Blood donors in the iron repletion group showed increased hemoglobin, ferritin, and hepcidin levels and decreased zinc protoporphyrin over time. The hemoglobin concentration in RBC units collected from donors in the iron repletion group was also higher compared with donors in the saline group. Comparing the first and second autologous transfusions among all study subjects, there was no significant difference in 24-hour posttransfusion RBC recovery between the iron repletion and saline groups. Assessment of quality of life and cognitive function also did not reveal any significant differences between donors in the iron and saline groups.

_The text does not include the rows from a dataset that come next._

Lemma seen_upd w g T H p pl k f :
  (forall b, same_refs b (f b) /\ payload (f b) = payload b /\ len (f b) = len b /\ tot_len (f b) = tot_len b) ->
  returns (seen w g T H p pl k) (onheap (upd_pbuf p f)) (fun _ => seen w g T H p pl k).
Proof.
  intros Hf s (b & Hat & Hpl & Hun). destruct (Hf b) as (H1 & H2 & H3 & H4).
  destruct (acc_upd_pbuf w g T H p b k f H1 H2 H3 H4 s Hat) as (r & s' & Hr & Hat').
  exists r, s'. split; [done|]. exists (f b). split; [done|]. split; [congruence|].
  eapply same_refs_unshared; [done|congruence|done].
Qed.
Lemma seen_load w g T H p pl k m :
  0 <= m <= k -> returns (seen w g T H p pl k) (onheap (load pl 0 m)) (fun _ => seen w g T H p pl k).
Proof.
  intros Hm s (b & Hat & <- & Hun). destruct (acc_load w g T H p b m ltac:(lia) s) as (d & s' & Hd & _).
  { destruct Hat as (Hs & Hb & (b' & o & bs & ? & ? & ? & ? & ?)). split; [done|]. split; [done|].
    exists b', o, bs. split_and!; (done || lia). }
  exists d, s'. split; [done|]. exists b. split; [|by split]. apply zoom_inv in Hd as (h' & Hd & ->).
  assert (h' = n_heap s) as -> by (clear -Hd; unfold load in Hd; repeat case_match; by simplify_eq). by destruct s.
Qed.
Lemma seen_get_netif w g T H p pl k i n :
  nif g !! i = Some n ->
  returns (seen w g T H p pl k) (get_netif i) (fun r s => r = n /\ seen w g T H p pl k s).
Proof.
  intros Hn [h g0 x] Hs. pose proof Hs as (b & [[Hg _ _ _] _] & _ & _). simpl in Hg. subst g0.
  exists n, (Node h g x). split; [by apply get_netif_run|done].
Qed.
Lemma seen_remove_header w g T H p pl k m :
  p ∈ H -> p ∉ kept N -> 0 < k < 65536 ->
  returns (seen w g T H p pl (k + m)) (onheap (pbuf_remove_header (Some p) k))
    (fun r s => acc w g T H s /\ (r = false -> inbound (n_heap s) p m)).
Proof.
  intros Hp Hnk Hk [h g0 x] (b & ([Hg HT Hc Hh Hs] & Hb & Hrd) & _ & Hun). simpl in *.
  destruct (sane_remove_header _ _ _ _ p k m Hs) as (r & h' & Hr & Hs' & Hrd').
  - apply elem_of_app. by right.
  - done.
  - done.
  - split; [done|]. intros c Hc'. by assert (c = b) as -> by congruence.
  - exists r, (Node h' g0 x). split; [by apply heap_run|]. by split.
Qed.
Lemma seen_acc w g T H p pl k s : seen w g T H p pl k s -> acc w g T H s.
Proof. by intros (b & [? _] & _). Qed.

(** Start and end of looking at a pbuf. *)
Lemma at_pbuf_intro {A} w g T H p k (m : M (node X) A) Q :
  (forall b, returns (at_pbuf w g T H p b k) m Q) ->
  returns (fun s => acc w g T H s /\ readable (n_heap s) p k) m Q.
Proof.
  intros Hm s [Hs Hr]. pose proof Hr as (b & _ & _ & Hb & _). by apply (Hm b).
Qed.
Lemma at_pbuf_acc w g T H p b k s : at_pbuf w g T H p b k s -> acc w g T H s.
Proof. by intros [? _]. Qed.

(** ** Sending *)

Lemma acc_ethernet_output w g T H i p src dst ty :
  ready g i -> p ∈ H -> length src = 6%nat -> length dst = 6%nat ->
  returns (acc w g T H) (ethernet_output i p src dst ty) (fun _ => acc w g T H).
Proof.
  intros Hi Hp Hsrc Hdst. unfold ethernet_output.
  eapply total_bind with (R := fun (r : bool) s => acc w g T H s /\ (r = false -> readable (n_heap s) p SIZEOF_ETH_HDR)).
  { intros [h g0 x] [Hg HT Hc Hh Hs]. simpl in *.
    destruct (sane_add_header _ _ _ _ p SIZEOF_ETH_HDR Hs) as (r & h' & Hr & Hs' & Hrd).
    - apply elem_of_app. by right.
    - by vm_compute.
    - exists r, (Node h' g0 x). split; [by apply heap_run|]. split; [by split|done]. }
  intros [|]; [by apply total_ret; intros s [? _]|].
  eapply total_pre with (fun s => acc w g T H s /\ readable (n_heap s) p SIZEOF_ETH_HDR);
    [|intros s [? Hr]; split; [done|by apply Hr]].
  apply at_pbuf_intro. intros b. unfold SIZEOF_ETH_HDR.
  eapply total_step; [apply acc_get_pbuf|]. intros r ->.
  eapply total_skip; [apply acc_store; [lia|done]|]. intros _.
  eapply total_skip; [apply acc_store; [lia|lia]|]. intros _.
  eapply total_skip; [apply acc_store; [lia|lia]|]. intros _.
  eapply total_pre; [by apply live_linkoutput|apply at_pbuf_acc].
Qed.

(** etharp_raw: its packet is its own. *)
Lemma acc_raw w g T H i src dst sha spa tha tpa op :
  ready g i -> length src = 6%nat -> length dst = 6%nat -> length sha = 6%nat -> length tha = 6%nat ->
  returns (acc w g T H) (etharp_raw i src dst sha spa tha tpa op) (fun _ => acc w g T H).
Proof.
  intros Hi Hsrc Hdst Hsha Htha. unfold etharp_raw, SIZEOF_ETHARP_HDR.
  eapply total_bind with (R := fun (r : option positive) s =>
    match r with Some p => acc w g T (p :: H) s /\ readable (n_heap s) p 28 | None => acc w g T H s end).
  { intros s Hs. destruct (acc_alloc w g T H PBUF_LINK 28 ltac:(lia) s Hs) as (r & s' & Hr & Hs').
    exists r, s'. split; [done|]. destruct r as [p|]; [|done]. simpl in Hs'. split; [done|].
    destruct s as [h g0 x]. unfold zoom in Hr. rewrite pbuf_alloc_ram_run in Hr by lia.
    rewrite decide_True in Hr by (by vm_compute). destruct (heap_admits _ _); simplify_eq. simpl.
    eexists _, _, _. split; [apply lookup_insert_eq|]. split; [done|]. split; [apply lookup_insert_eq|].
    rewrite length_junk_block by (by vm_compute). by vm_compute. }
  intros [p|]; [|by apply total_ret].
  apply at_pbuf_intro. intros b. eapply total_step; [apply acc_get_pbuf|]. intros r ->.
  do 9 (eapply total_skip; [apply acc_store; [lia|(done || (simpl; lia) || lia)]|]; intros _).
  eapply total_skip; [eapply total_pre; [apply acc_ethernet_output; try done; apply elem_of_cons; by left|apply at_pbuf_acc]|].
  intros _. eapply total_skip; [apply acc_free|]. intros _. by apply total_ret.
Qed.

Lemma acc_request_dst w g T H i ip dst :
  ready g i -> length dst = 6%nat -> returns (acc w g T H) (etharp_request_dst i ip dst) (fun _ => acc w g T H).
Proof.
  intros Hi Hd. pose proof Hi as (n & Hn & Hl). unfold etharp_request_dst.
  eapply total_step; [by apply acc_get_netif|]. intros r ->. by apply acc_raw.
Qed.
Lemma acc_request w g T H i ip :
  ready g i -> returns (acc w g T H) (etharp_request i ip) (fun _ => acc w g T H).
Proof. intros Hi. by apply acc_request_dst. Qed.

(** ** The cache's operations *)

Lemma raw_free_q w g T R l :
  returns (raw w g T (l ++ R)) (free_etharp_q l) (fun _ => raw w g T R).
Proof.
  induction l as [|p l IH]; [by apply total_ret|]. cbn [free_etharp_q].
  eapply total_skip; [apply raw_free|]. intros _. eapply total_skip; [apply raw_free_arpq|]. intros _. exact IH.
Qed.

(** While the queue is freed the entry still points to its packets. *)
Lemma acc_free_entry w g T H i e :
  0 <= i -> T !! Z.to_nat i = Some e ->
  returns (acc w g T H) (etharp_free_entry i) (fun _ => acc w g (<[Z.to_nat i := empty_entry]> T) H).
Proof.
  intros Hi He. unfold etharp_free_entry.
  eapply total_step; [by apply raw_get_entry|]. intros r ->.
  eapply total_skip.
  - eapply total_pre; [apply (raw_free_q w g T (queue_refs (<[Z.to_nat i := empty_entry]> T) ++ H))|].
    intros s. apply raw_perm. rewrite (queue_refs_insert T _ e empty_entry H (q e ++ H) He) by done.
    by rewrite !app_assoc, (Permutation_app_comm (q e)).
  - intros _. eapply total_post; [by apply raw_upd_entry|done].
Qed.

Altogether, the DIDS randomized controlled trial suggests that, on average, correction of iron deficiency in frequent blood donors does not significantly affect posttransfusion RBC recovery or donor cognitive function. Nonetheless, it remains unclear if there are specific subsets of donors for whom iron repletion might improve blood product quality or cognition. Indeed, female subjects, but not male subjects, who received iron repletion showed a statistically significant increase in posttransfusion RBC recovery. Moreover, the study excluded individuals 16 to 18 years old, who comprise >10% of donors in the United States and are at higher risk of developing iron deficiency and related complications.9,10 Such individuals may be particularly vulnerable to iron deficiency due to ongoing neurological development where the consequences of iron deficiency may not be acutely manifest, but instead become apparent at much later time points postdonation. Identification of individuals at highest risk of morbidity due to iron deficiency could help guide donor-specific recommendations for iron repletion, changes in the eligible age range, and alterations in donation frequency. Although these additional questions remain, the present results provide important guidance on the impact of iron replacement for iron-deficient blood donors and suggest that the overall quality of the subsequently donated unit and the cognitive performance of the donor remain largely unaffected by iron replacement.
Conflict-of-interest disclosure: S.R.S. is a consultant for Alexion, Novartis, Cellics, and Argenx, and receives honoraria for speaking engagements for Grifols. R.B. declares no competing financial interests.